PROBLEM DETAILS: Using the entries that follow, establish how many lines contain the word "true" and give only that figure.
※
(** ** [DA.cleanup] *)

(** The notebook calls [DA.cleanup()] and nothing more: the function is
    defined in the setup script [Includes/4.0-setup]. *)
Module DA.

(** Modelled from the spec: the states of an ingestion job,
    [CONFIGURED -> RUNNING -> (STOPPED | FAILED)]. *)
Inductive JobState : Type := CONFIGURED | RUNNING | STOPPED | FAILED.

(** Modelled from the spec: a job is identified by its source directory,
    its target table and its checkpoint directory. *)
Definition JobId : Type := string * string * string.

(** Modelled from the spec: what teardown acts on, the jobs of the session
    and the directories provisioned for the demonstration (working
    directories, checkpoint directories). *)
Record Lesson : Type := {
  jobs : gmap JobId JobState;
  provisioned : gset string
}.

(** Modelled from the spec: stopping one handle.  A running job becomes
    stopped; the spec asks that a job already stopped is left alone, and
    names no transition out of the other states. *)
Definition stop (s : JobState) : JobState :=
  match s with
  | RUNNING => STOPPED
  | CONFIGURED => CONFIGURED
  | STOPPED => STOPPED
  | FAILED => FAILED
  end.

(** Modelled from the spec: [teardown()], the setup script's [DA.cleanup],
    "stops all running job handles and releases any demonstration-only
    provisioned resources". *)
Definition cleanup (d : Lesson) : Lesson :=
  {| jobs := stop <$> jobs d; provisioned := ∅ |}.

(** A lesson in mid-course: the notebook's job is running, an earlier one
    was stopped by hand, and both directories are still there. *)
Definition lesson_in_progress : Lesson :=
  {| jobs :=
       <[("/dbfs/working_dir/tracker", "target_table",
          "/dbfs/checkpoints/target_table")%string := RUNNING]>
         (<[("/dbfs/working_dir/old", "old_table",
             "/dbfs/checkpoints/old_table")%string := STOPPED]> ∅);
     provisioned := {[ "/dbfs/working_dir"%string; "/dbfs/checkpoints"%string ]} |}.

End DA.

(** ** The notebook's cells *)





(** The world a run has reached, returned or not. *)
Definition world_of {R : Type} (o : Outcome R) : World :=
  match o with
  | Returned _ w => w
  | Running w => w
  end.

(** ** The view [device_counts] *)

(** A row of [target_table].  Auto Loader gave every field of the JSON
    records the type STRING and added the column [_rescued_data]; a value
    is a string or NULL. *)
Record Row : Type := {
  device_id : option string;
  mrn : option string;
  time : option string;
  heartrate : option string;
  rescued_data : option string
}.

(** [count( * )] for the group of one more row: the group's count goes up
    by one, from nothing if the row opens the group. *)
Definition count_row (r : Row) (view : gmap (option string) nat)
    : gmap (option string) nat :=
  partial_alter (fun c => Some (S (default 0%nat c))) (device_id r) view.

(** [SELECT device_id, count( * ) total_recordings FROM target_table
    GROUP BY device_id]: one row of the result per value of [device_id]
    (NULL is a value of its own), here as the map from that value to its
    [total_recordings]; the rows of a result have no order. *)
Definition device_counts (target_table : list Row) : gmap (option string) nat :=
  foldr count_row ∅ target_table.

(** The rows of the table that a group gathers. *)
Definition group_of (d : option string) (target_table : list Row) : list Row :=
  filter (fun r => device_id r = d) target_table.

(** The sum of the column [total_recordings]. *)
Definition sum_total_recordings (view : gmap (option string) nat) : nat :=
  map_fold (fun _ c s => (c + s)%nat) 0%nat view.

(** * Properties *)

(** ** [autoload_to_table] *)

Example autoload_example :
  autoload_to_table "/dbfs/tracker" "json" "target_table"
    "/dbfs/checkpoints/target_table" {| streams := [] |}
  = Ok (started_query "/dbfs/tracker" "json" "target_table"
          "/dbfs/checkpoints/target_table" {| streams := [] |},
        {| streams := [started_query "/dbfs/tracker" "json" "target_table"
                         "/dbfs/checkpoints/target_table" {| streams := [] |}] |}).
Proof. vm_compute. reflexivity. Qed.

Example strip_example : strip "  /dbfs/my data  " = "/dbfs/my data"%string.
Proof. reflexivity. Qed.

Example load_blank_example : load "   " readStream = Raise ValueError.
Proof. reflexivity. Qed.

(** *** What [strip] leaves *)

Lemma lstrip_blank s : blank s = true -> lstrip s = EmptyString.
Proof.
  induction s as [|c s IH]; [reflexivity | ]. cbn.
  destruct (isspace c); [exact IH | discriminate].
Qed.

Lemma lstrip_not_blank s :
  blank s = false -> exists c t, lstrip s = String c t /\ isspace c = false.
Proof.
  induction s as [|c s IH]; [discriminate | ]. cbn.
  destruct (isspace c) eqn:Hc; [exact IH | ]. intros _. eauto.
Qed.

Lemma rstrip_keeps_head c t : isspace c = false -> rstrip (String c t) <> EmptyString.
Proof.
  intros Hc. cbn. rewrite Hc. destruct (rstrip t); discriminate.
Qed.

(** The test of [load]: nothing is left of a path exactly when all its
    characters are whitespace. *)
Lemma strip_nothing_left s : (String.length (strip s) =? 0)%nat = blank s.
Proof.
  unfold strip. destruct (blank s) eqn:Hs.
  - rewrite lstrip_blank by exact Hs. reflexivity.
  - destruct (lstrip_not_blank s Hs) as (c & t & -> & Hc).
    pose proof (rstrip_keeps_head c t Hc) as Hne.
    destruct (rstrip (String c t)); [congruence | reflexivity].
Qed.


Lemma autoload_to_table_blank ds sf tn cd spark :
  blank ds = true -> autoload_to_table ds sf tn cd spark = Raise ValueError.
Proof.
  intros Hds. unfold autoload_to_table, load.
  rewrite strip_nothing_left, Hds. reflexivity.
Qed.

Lemma autoload_to_table_unfold ds sf tn cd spark :
  blank ds = false ->
  autoload_to_table ds sf tn cd spark =
  Ok (started_query ds sf tn cd spark,
      {| streams := streams spark ++ [started_query ds sf tn cd spark] |}).
Proof.
  intros Hds. unfold autoload_to_table, load.
  rewrite strip_nothing_left, Hds. reflexivity.
Qed.

(** A call that returned was given a path that is not blank, and returned
    the query of the chain. *)
Lemma autoload_to_table_returned ds sf tn cd spark q spark' :
  autoload_to_table ds sf tn cd spark = Ok (q, spark') ->
  blank ds = false
  /\ q = started_query ds sf tn cd spark
  /\ spark' = {| streams := streams spark ++ [q] |}.
Proof.
  destruct (blank ds) eqn:Hds.
  - rewrite autoload_to_table_blank by exact Hds. discriminate.
  - rewrite autoload_to_table_unfold by exact Hds. intros [= <- <-]. auto.
Qed.









(** ** [block_until_stream_is_ready] *)

Example message_example : message 12 = "The stream has processed 12 batchs"%string.
Proof. reflexivity. Qed.

Section WaitingFacts.

Context {Progress : Type} (recentProgress : StreamingQuery -> nat -> list Progress).

(** *** Running a tree step by step *)

Lemma run_eq_itree {R} fuel :
  forall (t t' : itree streamE R) w,
    t ≅ t' -> run recentProgress fuel t w = run recentProgress fuel t' w.
Proof.
  induction fuel as [|fuel IH]; intros t t' w H; apply eqit_inv in H;
    cbn in *; unfold observe; destruct (_observe t), (_observe t'); cbn in H;
    try contradiction; try discriminate; subst; try reflexivity.
  - apply IH, H.
  - destruct H as (p & He & Hk). destruct p. cbn in He, Hk. subst.
    destruct (handle recentProgress e0 w). apply IH, Hk.
Qed.

#[local] Instance run_proper {R} fuel :
  Proper (eq_itree eq ==> eq ==> eq) (@run Progress recentProgress R fuel).
Proof. intros t t' H w ? <-. apply run_eq_itree, H. Qed.

Lemma run_Ret {R} fuel (r : R) w :
  run recentProgress fuel (Ret r) w = Returned r w.
Proof. destruct fuel; reflexivity. Qed.

Lemma run_Tau {R} fuel (t : itree streamE R) w :
  run recentProgress (S fuel) (Tau t) w = run recentProgress fuel t w.
Proof. reflexivity. Qed.

Lemma run_RecentProgress {R} fuel q (k : list Progress -> itree streamE R) w :
  run recentProgress (S fuel) (Vis (RecentProgress q) k) w
  = run recentProgress fuel (k (recentProgress q (accesses w)))
      {| accesses := S (accesses w); slept := slept w; stdout := stdout w |}.
Proof. reflexivity. Qed.

Lemma run_Sleep {R} fuel secs (k : unit -> itree streamE R) w :
  run recentProgress (S fuel) (Vis (Sleep secs) k) w
  = run recentProgress fuel (k tt)
      {| accesses := accesses w; slept := slept w ++ [secs]; stdout := stdout w |}.
Proof. reflexivity. Qed.

Lemma run_Print {R} fuel line (k : unit -> itree streamE R) w :
  run recentProgress (S fuel) (Vis (Print line) k) w
  = run recentProgress fuel (k tt)
      {| accesses := accesses w; slept := slept w; stdout := stdout w ++ [line] |}.
Proof. reflexivity. Qed.

Lemma run_out_of_fuel {R X} (e : streamE X) (k : X -> itree streamE R) w :
  run recentProgress 0 (Vis e k) w = Running w.
Proof. reflexivity. Qed.

(** *** The worlds a run goes through *)

Lemma World_eq (w w' : World) :
  accesses w = accesses w' -> slept w = slept w' -> stdout w = stdout w' -> w = w'.
Proof. destruct w, w'; cbn; intros -> -> ->; reflexivity. Qed.

Lemma observed_after_sleeps q m w i :
  observed recentProgress q (after_sleeps m w) i = observed recentProgress q w (m + i).
Proof. unfold observed, after_sleeps; cbn. rewrite Nat.add_assoc. reflexivity. Qed.

Lemma after_sleeps_0 w : after_sleeps 0 w = w.
Proof. apply World_eq; cbn; [lia | apply app_nil_r | reflexivity]. Qed.

Lemma after_sleeps_S n w : after_sleeps n (after_sleeps 1 w) = after_sleeps (S n) w.
Proof.
  apply World_eq; cbn; [lia | | reflexivity].
  rewrite <- (assoc_L (++)). reflexivity.
Qed.

Lemma returned_world_S q n w :
  returned_world recentProgress q n (after_sleeps 1 w)
  = returned_world recentProgress q (S n) w.
Proof.
  apply World_eq; cbn.
  - lia.
  - rewrite <- (assoc_L (++)). reflexivity.
  - rewrite observed_after_sleeps. reflexivity.
Qed.

Lemma paused_world_turn fuel w :
  paused_world fuel (after_sleeps 1 w) = paused_world (S (S (S fuel))) w.
Proof.
  assert (Hdiv : forall m, ((3 + m) / 3 = S (m / 3))%nat).
  { intros m. replace (3 + m)%nat with (1 * 3 + m)%nat by lia.
    rewrite Nat.div_add_l by lia. reflexivity. }
  apply World_eq; cbn [paused_world after_sleeps accesses slept stdout].
  - replace (S (S (S fuel)) + 2)%nat with (3 + (fuel + 2))%nat by lia.
    rewrite Hdiv. lia.
  - replace (S (S (S fuel)) + 1)%nat with (3 + (fuel + 1))%nat by lia.
    rewrite Hdiv, <- (assoc_L (++)). reflexivity.
  - reflexivity.
Qed.

(** *** One turn of the loop *)

Section Loop.

Context {R : Type} (q : StreamingQuery) (k : Z).
Context (cont : unit -> itree (@streamE Progress) R).

(** The [while] of the helper, followed by the rest of the function. *)
#[local] Notation "'waiting'" := (ITree.bind (ITree.iter (poll q k) tt) cont)
  (only parsing).

Lemma run_turn fuel w :
  observed recentProgress q w 0 < k ->
  run recentProgress (S (S (S fuel))) waiting w
  = run recentProgress fuel waiting (after_sleeps 1 w).
Proof.
  unfold observed. rewrite Nat.add_0_r. intros H%Z.ltb_lt.
  rewrite unfold_iter at 1. unfold poll at 1. rewrite !bind_bind, bind_trigger.
  rewrite run_RecentProgress, H.
  rewrite !bind_bind, bind_trigger, run_Sleep.
  rewrite bind_ret_l, bind_tau, run_Tau.
  f_equal. apply World_eq; cbn; [lia | reflexivity | reflexivity].
Qed.

Lemma run_leave fuel w :
  k <= observed recentProgress q w 0 ->
  run recentProgress (S fuel) waiting w
  = run recentProgress fuel (cont tt)
      {| accesses := S (accesses w); slept := slept w; stdout := stdout w |}.
Proof.
  unfold observed. rewrite Nat.add_0_r. intros H%Z.ltb_ge.
  rewrite unfold_iter. unfold poll at 1. rewrite !bind_bind, bind_trigger.
  rewrite run_RecentProgress, H.
  rewrite !bind_ret_l. reflexivity.
Qed.

Lemma run_no_fuel w : run recentProgress 0 waiting w = Running w.
Proof.
  rewrite unfold_iter. unfold poll at 1.
  rewrite !bind_bind, bind_trigger. apply run_out_of_fuel.
Qed.

(** With less fuel than a turn takes, a helper that has to sleep is
    caught in the middle of the turn. *)
Lemma run_short fuel w :
  observed recentProgress q w 0 < k ->
  (fuel < 3)%nat ->
  run recentProgress fuel waiting w = Running (paused_world fuel w).
Proof.
  intros Hlt Hfuel. destruct fuel as [|[|[|fuel]]]; [ | | | lia].
  - rewrite run_no_fuel. f_equal.
    apply World_eq; cbn; [lia | symmetry; apply app_nil_r | reflexivity].
  - revert Hlt. unfold observed. rewrite Nat.add_0_r. intros H%Z.ltb_lt.
    rewrite unfold_iter. unfold poll at 1. rewrite !bind_bind, bind_trigger.
    rewrite run_RecentProgress, H, !bind_bind, bind_trigger, run_out_of_fuel.
    f_equal. apply World_eq; cbn; [lia | symmetry; apply app_nil_r | reflexivity].
  - revert Hlt. unfold observed. rewrite Nat.add_0_r. intros H%Z.ltb_lt.
    rewrite unfold_iter. unfold poll at 1. rewrite !bind_bind, bind_trigger.
    rewrite run_RecentProgress, H, !bind_bind, bind_trigger, run_Sleep.
    rewrite bind_ret_l, bind_tau. cbn.
    f_equal. apply World_eq; cbn; [lia | reflexivity | reflexivity].
Qed.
※
WRITTEN ANSWER: 2